RECORDS TO USE section start
(* ===== verification/Identity.v ===== *)
(** * Who is calling

    Models src/internal/identity/provider.go: the actor a tailnet peer resolves to,
    and the explicitly configured service owners. *)
From S2P Require Import Prelude GoStrings Model.

#[local] Open Scope Z_scope.

(** Stable node IDs to service names. *)
Definition Providers : Type := gmap string string.

(** [^[a-z0-9][a-z0-9_-]{0,63}$] *)
Definition is_lower_alnum (c : ascii) : bool :=
  let n := byte_value c in ((97 <=? n) && (n <=? 122)) || ((48 <=? n) && (n <=? 57)).

Definition serviceName (s : string) : bool :=
  match s with
  | String c rest =>
      is_lower_alnum c &&
      all_chars (λ c, is_lower_alnum c || Ascii.eqb c "_" || Ascii.eqb c "-") rest &&
      (String.length rest <=? 63)%nat
  | EmptyString => false
  end.

(** What the source reads of [apitype.WhoIsResponse]. *)
Record Node := mkNode {
  nd_Name : string;
  nd_ComputedName : string;
  nd_StableID : string;
  nd_Tags : list string;
}.
Record UserProfile := mkUserProfile { up_LoginName : string; up_DisplayName : string }.
Record WhoIsResponse := mkWhoIs { wi_Node : option Node; wi_UserProfile : option UserProfile }.

Definition TrimSuffix (s p : string) : string :=
  match CutPrefix (rev_string s) (rev_string p) with Some t => rev_string t | None => s end.

Definition whitespace_and_separators : string := of_bytes [32; 9; 13; 10; 44; 61].

Section identity.
(** [strings.ToLower], rune by rune through the Unicode tables. *)
Context (ToLower : string → string).

Definition IsService (login : string) : bool := HasPrefix (ToLower login) "service:".

Definition valid_provider (node name : string) : bool :=
  negb (String.eqb node "" || String.eqb node "*" || ContainsAny node whitespace_and_separators ||
        negb (serviceName name)).

(** [Providers.Validate]: maps are visited in any order, with the same error. *)
Definition ValidateProviders (p : Providers) (admins : list string) : result unit :=
  if negb (forallb (λ '(node, name), valid_provider node name) (map_to_list p))
  then inr (Errorf "provider_nodes requires explicit stable node IDs mapped to lowercase service names (not user logins)")
  else if existsb (λ admin, IsService (TrimSpace admin)) admins
  then inr (Errorf "service owners cannot be admin users")
  else inl tt.

Definition AllowsForwarded (p : Providers) (login : string) : bool :=
  existsb (λ '(_, name), String.eqb login ("service:" +:+ name)%stdpp) (map_to_list p).

Definition err_whois : error := Errorf "tailscale whois response was incomplete".
Definition err_identity : error :=
  Errorf "command requires a Tailscale user identity or explicitly configured provider node".

(** [Providers.Resolve]. *)
Definition Resolve (p : Providers) (who : option WhoIsResponse) (remote sshUser : string)
  : result Actor :=
  match who with
  | Some (mkWhoIs (Some node) profile) =>
      let nodeName :=
        if nonempty (nd_ComputedName node) then TrimSuffix (nd_ComputedName node) "."
        else TrimSuffix (nd_Name node) "." in
      match p !! nd_StableID node, nonempty (nd_StableID node) with
      | Some name, true =>
          if negb (serviceName name) then inr (Errorf "invalid provider service name")
          else inl (mkActor ("service:" +:+ name)%stdpp ("Service " +:+ name)%stdpp nodeName remote
                      sshUser)
      | _, _ =>
          match profile with
          | Some u =>
              if String.eqb (up_LoginName u) "" || negb (bool_decide (nd_Tags node = [])) ||
                 IsService (up_LoginName u)
              then inr err_identity
              else inl (mkActor (up_LoginName u) (up_DisplayName u) nodeName remote sshUser)
          | None => inr err_identity
          end
      end
  | _ => inr err_whois
  end.
End identity.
RECORDS TO USE section end
WORK INSTRUCTION: Write the lines out verbatim, from the one with "IsService (up_LoginName u)" through the last line of the entries, and stop there.

EXERCISE SOLUTION:
                 IsService (up_LoginName u)
              then inr err_identity
              else inl (mkActor (up_LoginName u) (up_DisplayName u) nodeName remote sshUser)
          | None => inr err_identity
          end
      end
  | _ => inr err_whois
  end.
End identity.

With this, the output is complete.